Reduction of carboxylic acids and their derivatives plays an important role in organic synthesis, both in laboratory and industrial processes. Traditionally, the reduction is performed using stoichiometric amounts of hydride reagents, generating stoichiometric amounts of waste (Seyden-Penne). A much more attractive, atom-economical approach is a catalytic reaction using H2; however, hydrogenation of carboxylic acid derivatives under mild conditions is a very challenging task (Rylander; Hartwig), with amides presenting the one of the highest challenges among all classes of carbonyl compounds. A few examples of the important hydrogenation of amides to amines, in which the C—O bond is cleaved with the liberation of water (Scheme 1), were reported (Hirosawa et al., Núñez Magro et al., Beamson et al.). This reaction can also be affected with silanes as reducing agents (Fernandes et al., Das et al.). In addition, the interesting hydrogenation of cyclic N-acylcarbamates and N-acylsolfonamides, which involves cleavage of the C—N bond, but does not form amines, was recently reported (Ito et al., 2009).
On the other hand, selective, direct hydrogenation of amides to form amines and alcohols has not been reported. Hydrogenation of amides to amines (via C—O cleavage, generating water) can have C—N cleavage as a side reaction, requiring the presence of water, and resulting from catalytic hydrolysis of the amides to acids and amines, followed by hydrogenation of the acids to alcohols: see Núñez Magro et al. and Beamson et al) However, no amide C—N hydrogenolysis to form alcohols and amines was reported in absence of water.

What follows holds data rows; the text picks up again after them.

(** * easyPlaywright: page objects, helpers and configuration

    A shallow embedding of the TypeScript sources of the repository
    (page objects, components, test helpers, accessibility helpers, the
    smoke tests and [playwright.config.ts]) together with the properties
    stated about them.

    The code under study is glue over the Playwright API.  Every
    asynchronous function is embedded as a program tree ([prog]) whose
    nodes are the calls it awaits; an environment ([handler]) answers the
    calls, so the same program can be run against an arbitrary browser,
    against a fixed DOM snapshot ([StaticPage]) or against a site that
    can be navigated ([Browser]).  Running a program gives its outcome
    together with the trace of the calls it made, which is what the
    statements about invocations, sleeps and swallowed failures read.

    Numbers used as counts, indices, timeouts and statuses are integers;
    the options of [retry] are finite numbers, which need not be
    integers; strings are sequences of UTF-16 code units. *)

From Stdlib Require Import ZArith NArith String Ascii Bool Lia Arith List.
From Stdlib Require Import DecimalString.
From Stdlib Require DecimalZ.
From Stdlib Require Import QArith Qround.
From Equations Require Import Equations.
Import ListNotations.
Close Scope Q_scope.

Amines and alcohols are used extensively in the chemical, pharmaceutical and agrichemical industries (Lawrence; Ricci; Kumara et al.). Design of such a reaction is conceptually challenging, since the first mechanistic step in amide hydrogenation is expected to be H2 addition to the carbonyl group to form a very unstable hemiaminal which, in the case of primary or secondary amides, spontaneously liberates water to form an imine; further hydrogenation of the imine then leads to amine formation (Scheme 1). For amine and alcohol formation, cleavage of the C—N bond in preference to the C—O bond is required.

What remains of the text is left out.